There is an acceptable level of "variance" in making a game. Bad news: This ain't it.
Yes,
some bugs will be present and will have to be fixed later. Then there's "We just don't give a crap. We'll sell them a broken product, maximize our profits to shareholders, and then do what we can to run more ads and cover our PR butts later at bargain basemant prices - and we'll
never have to produce a product that actually functions as it should in the process."
Make no mistake. This company, and this product, fit
every facet of the second category, and none of the first.
This is
absolutely and undeniably the path that was chosen so that the most possible profit could be delivered to the shareholders, regardless of future consequences.

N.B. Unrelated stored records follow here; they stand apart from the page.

(* ===== verification/DriverLoads.v ===== *)
(** * DriverLoads: the first load of a driver and the last unload *)

From S2P Require Import Prelude Strings StringsOps StringsSpec Objects Names NamesPath.
From S2P Require Import ObjectsInv ObjectsSpec NamesSpec SymlinkSpec ResolveSpec.
From S2P Require Import Memory Registry RegistryQuery RegistrySpec.
From S2P Require Device.
From S2P Require Import DeviceObjects Driver DriverSpec.

Section spec.
Context `{Environment} `{Locale} `{LL : !LocaleLaws} `{WINREG} `{!WINREG_Laws} `{QUERY_ROUTINES} `{!DRIVER_ROUTINES}.
Context (malloc : Z -> option (list Z)).
Context (pool : forall n, 0 <= n -> exists m, malloc n = Some m /\ Z.of_nat (length m) = n).

(** ** Plug and play finds nothing to remove *)

(** The devices of a driver are attached to nothing. *)
Record legacy (s : dsys) (p : Z) (ds : list Z) : Prop := {
  lg_manager : DdkPnpManager s <> p + sizeof_OBJECT;
  lg_devices : forall x, x ∈ ds -> x <> 0 /\
    (exists v, stacks s !! x = Some v /\ Device.AttachedTo v = 0) /\
    (exists o, objects (heap s) !! (x - sizeof_OBJECT) = Some o /\ contents o = Objects.Device (p + sizeof_OBJECT) /\
       1 <= refcount o < 2 ^ 31 - 1)
}.

Lemma referenced_back k p o : objects k !! p = Some o ->
  put_at (put_at k p (with_count o (refcount o + 1))) p (with_count o (refcount o)) = k.
Proof.
  intros Ep. rewrite put_put. destruct k. unfold put_at, set_objects. simpl in *. f_equal. apply insert_id.
  rewrite Ep. by destruct o.
Qed.

Section device.
Context (s : dsys) (p x : Z) (o : OBJECT) (v : Device.devobj).
Context (I : kinv (heap s)) (Irql : CurrentIrql (heap s) = 0).
Context (Nx : x <> 0) (Ev : stacks s !! x = Some v) (Av : Device.AttachedTo v = 0).
Context (Eo : objects (heap s) !! (x - sizeof_OBJECT) = Some o) (Ec : contents o = Objects.Device (p + sizeof_OBJECT)).
Context (Hc : 1 <= refcount o < 2 ^ 31 - 1).

Let q := x - sizeof_OBJECT.

Lemma device_here : type o = IoDeviceType /\ 0 < q /\ objects (heap s) !! (q + sizeof_OBJECT) = None /\
  isValidObject (heap s) (q + sizeof_OBJECT) = false.
Proof.
  destruct (k_objects _ I _ o Eo) as [Ha Ht Hh _ _ _ _ _]. unfold well_typed in Ht. rewrite Ec in Ht.
  rewrite Ht in Hh. by destruct (Hh eq_refl).
Qed.

Lemma from_device k n : objects k = objects (put_at (heap s) q (with_count o n)) -> 0 < n ->
  FromPointer x k = Ok (q, k).
Proof.
  intros Ek Hn. pose proof device_here as (Ht & Hq & Hnone & Hv).
  replace x with (q + sizeof_OBJECT) by (unfold q; lia). apply (from_public_at k q (with_count o n)); try done.
  - rewrite Ek. apply lookup_insert_eq.
  - simpl. by rewrite Ht.
  - unfold isValidObject, type_at in *. rewrite Ek. simpl. rewrite lookup_insert_ne by (unfold sizeof_OBJECT; lia). exact Hv.
Qed.

Lemma at_dispatch_run k : CurrentIrql k = 0 -> at_dispatch k = Ok (tt, k).
Proof. intros Hi. unfold at_dispatch, assert_irql, KeGetCurrentIrql, mbind, M_bind. by rewrite Hi. Qed.

(** The state while the device has one more reference. *)
Definition held : dsys := set_heap (put_at (heap s) q (with_count o (refcount o + 1))) s.

Lemma base_held : on_stacks (Device.IoGetDeviceAttachmentBaseRef x) s = Ok (x, held).
Proof.
  unfold on_stacks. set (there := filter _ _). assert (there !! x = Some v) as Et.
  { apply map_lookup_filter_Some. split; [done |]. simpl. fold (heap s). by exists o. }
  assert (Device.IoGetDeviceAttachmentBaseRef x (Device.mkDevs there []) = Ok (x, Device.mkDevs there [x])) as ->.
  { unfold Device.IoGetDeviceAttachmentBaseRef, Device.stack_fuel.
    assert (size there <> 0%nat) as Hz by (intros E0%map_size_empty_iff; by rewrite E0 in Et).
    destruct (size there) as [| f] eqn:Ef; [done |].
    unfold mbind, M_bind, get, mret, M_ret. cbn [Device.devs]. rewrite Ef. cbn [Device.base_loop].
    unfold Device.dev_at, mbind, M_bind, mret, M_ret. cbn [Device.devs]. rewrite Et, Av. simpl.
    unfold Device.reference, Device.dev_at, mbind, M_bind, modify. cbn [Device.devs]. by rewrite Et. }
  cbn [Device.devs Device.references foldr].
  assert (there ∪ stacks s = stacks s) as Eu by (apply map_subseteq_union, map_filter_subseteq).
  assert (set_stacks (fun m => there ∪ m) s = s) as -> by (unfold set_stacks; rewrite Eu; by destruct s).
  rewrite (bind_run _ _ s 0 held); [done |]. apply on_kern_still; [| done].
  unfold ObReferenceObject, ObfReferenceObjectWithTag.
  rewrite (kbind _ _ _ q (heap s)).
  2: { apply (from_device (heap s) (refcount o)); [| lia]. simpl. rewrite insert_id; [done |].
       unfold q. rewrite Eo. by destruct o. }
  rewrite (kbind _ _ _ _ _ (at_dispatch_run _ Irql)).
  by rewrite (kbind _ _ _ _ _ (increment_run (heap s) q o Eo ltac:(lia))).
Qed.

Companies - especially share held companies do this, to maximize profit for today all the time. They do it because they don't care what happens to the company tomorrow. They want to maximize their profit on investment
now.
This is exactly what happened to Elevation Partners - Pandemic Studios and Bioware. It's
exactly what happened to Westwood. It's
exactly what happened to Maxis. The list goes on and on.
We're not talking about "A game that's hard to debug and some things just happen to slip through."
That's not what happened here. What happened here was a complete disregard for the end user, and absolute disregard for the quality of the finished product upon delivery.